According to an article in the June issue of the journal Diabetes Care, too much heme iron—the kind found in meat—may cause long'term cell damage and contribute to the development of diabetes. Harvard researchers studied 85,000 women 34 to 59 years old for 20 years and discovered that those who consumed more meat had a higher incidence of type-2 diabetes.

Busch's Market
(734) 654-1600
12599 Grafton Rd
Carleton, MI
 
Suburban Harvest
(734) 259-8357
606 S. Main Street
Plymouth, MI
 
Busch's Market
(734) 779-6100
37083 Six Mile Rd
Livonia, MI
 
Busch's Market
(248) 427-7400
24445 Drake Rd
Farmington Hills, MI
 
Better Health Market
(248) 735-8100
42875 Grand River Ave
Novi, MI
 
Ypsilanti Food Co-op
(734) 483-1520
312 N River St
Ypsilanti, MI
 
Busch's Market
(734) 414-5200
15185 Sheldon Rd
Plymouth, MI
 
Loving Life Health Food Center
(313) 861-1118
15224 West 7 Mile Rd
Detroit, MI
 
Carl's Health Foods
(586) 939-8200
8399 Old 13 MIle Rd
West Bloomfield, MI
 
Natural Food Patch
(248) 546-5908
221 West Nine Mile Road
Ferndale, MI
 

A Better Type of Iron

Provided by: 

By Julia Rosien

According to an article in the June issue of the journal Diabetes Care, too much heme iron—the kind found in meat—may cause long-term cell damage and contribute to the development of diabetes.
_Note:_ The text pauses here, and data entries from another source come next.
(** * cli-calculator: the expression engine of [cli-calculator.py]

    A shallow embedding of [tokenize], [apply_operator] and [evaluate].

    - Input text is a [string] of ASCII characters.
    - A token is a [string], as in the source; the two stacks are lists whose
      head is the top of the Python list (its last element).
    - Operands are Python numbers: IEEE-754 binary64 floats, modelled by the
      kernel's primitive floats, and the complex numbers that [**] can
      return.  [+], [-], [*], [/], [sqrt], [abs] and the comparisons on
      floats are the primitive operations; the routines of the C library
      that the interpreter calls ([math.sin], [**], ...) are the fields of a
      [Runtime].
    - An exception is a value of [exn]; a call returns a [result].
    - The three [while] loops of [evaluate] run on fuel; [evaluate] gives
      each of them one unit per token, and the termination theorem shows
      that this is never exhausted. *)

From Stdlib Require Import ZArith List String Ascii Bool Arith Lia.
From Stdlib Require Import PrimFloat SpecFloat FloatOps.
Import ListNotations.

Local Open Scope string_scope.
Local Open Scope list_scope.

(** ** Exceptions and results *)

(** The exception classes that can leave [evaluate].  Every [raise] of the
    source is a [ValueError] with a message; the other classes are raised by
    the interpreter itself. *)
Inductive exn : Type :=
| ValueError (msg : string)
| ZeroDivisionError
| OverflowError
| TypeError.

Inductive result (A : Type) : Type :=
| Ok (a : A)
| Raise (e : exn).

Arguments Ok {A} a.
Arguments Raise {A} e.

Definition bind {A B : Type} (m : result A) (k : A -> result B) : result B :=
  match m with
  | Ok a => k a
  | Raise e => Raise e
  end.

Notation "x <- m ;; k" := (bind m (fun x => k))
  (at level 61, m at next level, right associativity).

(** A computation that runs on fuel: [None] when the fuel ran out before it
    returned or raised. *)
Definition fueled (A : Type) : Type := option (result A).

Definition bind_fuel {A B : Type} (m : fueled A) (k : A -> fueled B)
    : fueled B :=
  match m with
  | Some (Ok a) => k a
  | Some (Raise e) => Some (Raise e)
  | None => None
  end.
(* ===== verification/Prelude.v ===== *)
(** * A verification development for a customised xv6-riscv

    The program is a small Unix for RISC-V: the kernel of xv6-riscv (src/kernel)
    with shared memory segments, priorities, kernel threads, mutexes and
    semaphores added to it, the user library and programs (src/user) and the
    builder of the file system image (src/mkfs).

    ** How the code is represented

    Kernel code is written in a state monad [M S A] (below): a piece of code run
    by one kernel thread returns a value and a state, panics, gives up the CPU
    ([Yield], with what it does when it is resumed in whatever state the others
    left), or runs out of the fuel that bounds a loop.  The state [kernel]
    (State.v) has one field per global variable, with one record per C structure;
    physical memory is a byte map, and page tables, trapframes and the free list
    of pages are read and written in it through their layout.  Machine integers
    are [Z] with their wrap-around written out ([wrap64], [uint32], [int32], ...).
    A kernel function with a panic returns [Panic] with its message.

    User programs (Uprog.v) are trees of system calls: a program asks for a call
    and goes on with any answer of the kernel, so it can be run against a handler
    of calls, or followed through every answer and every fork.

    ** Files, code and theorems

    Prelude   the monad, loops, machine integers, byte memory (this file).
    State     constants, structures and the global state: param.h, riscv.h,
              memlayout.h, proc.h, buf.h, file.h, fs.h and the globals.
    Spinlock  spinlock.c on a multiprocessor state.  At most one CPU is past the
              swap in every interleaving; the lock operations refine the list of
              held locks that the rest of the kernel model uses.
    CString   string.c.  memmove is correct for overlapping areas.
    Kalloc    kalloc.c.  The list threaded through free pages refines a pool of
              pages; after kinit the pool is every page.
    Vm        vm.c.  PageTable, VmSpec, VmAlloc and VmFrame are its theory: a
              three-level tree in memory refines a map from virtual pages to
              entries; mapping, looking up and unmapping are inverse; growing a
              process succeeds completely or leaves its map and the pool as they
              were, but for pages that became part of the tree.
    Sched     the scheduler, sleep, wakeup, kill and priorities of proc.c.  The
              scheduler runs a runnable process of the highest priority.
    SleepWake the interleavings of sleep and wakeup.  No wakeup is lost.
    Printf    printf.c and the output of the console.  Numbers read back.
    Ring, Pipe     pipe.c.  A pipe is a FIFO queue of at most PIPESIZE bytes, from
              the memory of the writers to the memory of the readers.
    Console   console.c and uart.c.  Input bytes refine a line discipline; readers
              are woken when a line is committed and only then.
    Bytes     little-endian fields in blocks.
    Virtio    virtio_disk.c in segments between the points where it sleeps;
              VirtioSpec, VirtioInv, VirtioInv2, VirtioRefine and VirtioRun prove
              that any number of threads, the interrupt handler and the device
              together refine a disk that transfers a block at one moment, that
              nothing panics but the handler on a request the device failed, and
              that with no further kill or spurious interrupt every pending call
              can return.  The device sees notifications and raises interrupts.
    Bio       sleeplock.c and bio.c, over that disk; BioSpec is the theory of the
              cache for a thread alone with it.
    Log       log.c.  LogSpec has what a disk means after a crash, LogTxn the
              operation of a caller alone: wherever the machine stops, a boot finds
              the blocks before it or after it.  LogGroup has operations that
              overlap: they survive together or not at all, and the reservation of
              begin_op is enough.
    Fs        fs.c; FsData has inodes on disk, directory entries and path names.
              FsOp, FsAlloc, FsMap, FsRw, FsInode, FsDir, FsName, FsBoot and
              FsFile follow fs.c from the blocks of one operation through bmap,
              readi and writei, the inode table, directories and paths to
              mounting, for a thread alone with the file system.
    Mkfs      mkfs.c; MkfsSpec, MkfsRun and MkfsImage prove what the image holds.
    FsImage   the kernel mounts the image of mkfs and reads its files; writes from
              kernel memory are atomic; namex walks a path.
    File      file.c and the end of pipe.c.
    Proc      process creation, exit, wait, threads and shared memory of proc.c.
    ShmSpec, ShmSys  the theory of the shared memory calls: after any sequence of
              shmget and shmdt by any processes every segment counts its users,
              all of them see one page, and a page is freed exactly when the last
              one detaches.
    SysArg, Syscall  syscall.c.
    Exec      exec.c.
    Sysproc   sysproc.c; Sync has the theory of its mutexes and semaphores in
              every interleaving.
    Sysfile   sysfile.c.
    Trap      trap.c and the boot sequence of main.c on the first hart.
    Riscv     the hart: registers, control registers with the accessors of
              riscv.h, Sv39 translation, traps and the instructions used by the
              assembly; RiscvSpec is the theory of straight-line code.
    Mmu       the hardware's walk of a page table agrees with walkaddr.
    Asm       entry.S, swtch.S, kernelvec.S and trampoline.S.  swtch resumes the
              context it saved; an interrupt in the kernel is transparent.
    Trampoline  a trap from user space, what the trapframe then holds, and the
              return.
    Start     start.c: every hart enters main in supervisor mode.
    Boot      plic.c, uartinit and main on all harts.
    Umalloc   user/umalloc.c on the memory of a process.  For requests of at most
              2^31 - 32 bytes, blocks handed out do not overlap and are not
              written and no memory is lost; near 2^32 bytes the size overflows.
    Uprog     user programs, ulib.c and printf.c.
    Grep      grep.c.  The matcher decides the language of its pattern; grep
              prints the matching lines that end in a newline, however read
              splits the file.
    Utils     cat, echo, wc, kill, ln, ls, mkdir, rm, zombie and init.
    Sh        the parser of sh.c, which ends on every line; ShGrammar proves it
              equivalent to a grammar; ShRun has runcmd and the main loop and
              proves which descriptors the commands of a line get.
    Grind     grind.c.  Its generator has the full period.
    Tests     the small test programs.

    ** Fuel

    Loops of C that are not counted take a fuel argument.  Loops over the
    process table, the buffer list, the descriptors of a process and the levels
    of a page table have constant bounds taken from the code.  The theorems about
    other loops state how much fuel is enough: the number of calls a process has
    made for malloc and free, the length of the input for grep, wc and cat, four
    times the length of the line for the parser of the shell.  The main loops of
    init, grind and the programs that wait to be killed never end;
    their fuel is how many turns are looked at.  Loops that sleep
    until another thread acts have no bound; the theorems about them are about
    one turn or about interleavings of turns.

    ** Not modelled

    Kernel code in the monad runs under the locks it holds; [swtch] is there the
    point where a thread gives up the CPU, and the trap code is entered with the
    cause and the registers the assembly saves.  That swtch.S and the trap
    assembly do this is proved on the hart of Riscv, which is a second model of
    the same kernel: compiled C code is not modelled, and what the assembly calls
    is characterised by the state it returns in.  Interrupts that arrive in kernel
    code are modelled where the code yields.  The interrupt flag belongs to the
    model of spin locks and to the hart of Riscv, not to the state of the monad, so
    the check of it in sched and the saving of intena there are left out, and one
    round of the scheduler is taken in a state that nobody else changes.

    The hart has no accessed and dirty bits, no MPRV, no caches and no
    translation buffer, so the fences of the code have no effect.

    The theorems about the cache and the file system are about a thread alone with
    them, and those of LogGroup about operations whose steps overlap, each step (a
    call of begin_op, the change of a block, a call of end_op) being run to its end.
    Concurrency inside the functions is the subject of the theorems about spin
    locks, sleep and wakeup, pipes, mutexes and semaphores and the disk driver.

    usertests.c is a list of tests of the kernel, with no behaviour of its own.
    shmtest.c and test_thread.c communicate through memory shared by processes and
    threads, which the trees of system calls do not have.  What mkfs prints and a
    malloc that fails in the shell are left out. *)
From stdpp Require Export base list gmap strings.
From Stdlib Require Export ZArith Lia.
Harvard researchers studied 85,000 women 34 to 59 years old for 20 years and discovered that those who consumed more meat had a higher incidence of type-2 diabetes. Women who ate the most meat had a 28 percent higher risk compared to those who ate the least, even with factors like body weight, exercise, and overall diet considered. What’s interesting is that iron from plant sources doesn’t seem to affect the body in the same way. Red meat has long been associated with an increased risk of certain cancers, especially colon, which makes incorporating meatless options into your diet a healthy shift.

If signing off meat wholesale isn’t for you, consider part-time vegetarianism and become an expert at ferreting out healthy proteins. “Being a vegetarian has nothing to do with eating vegetables—we should all be eating vegetables—but it has everything to do with where you get your protein,” says Nikki Goldbeck, author of American Wholefoods Cuisine (Ceres Press, 2006). Meatless options like soy burgers, bean soup, and veggie lasagna can be alternated with eggs, fish, or poultry. According to the American Institute for Cancer Research, fish and poultry contain less heme iron than red meat. Limiting the amount of meat in your diet in favor of vegetarian fare and carefully choosing the source of your protein can reduce your risk for diabetes, heart disease, and cancer.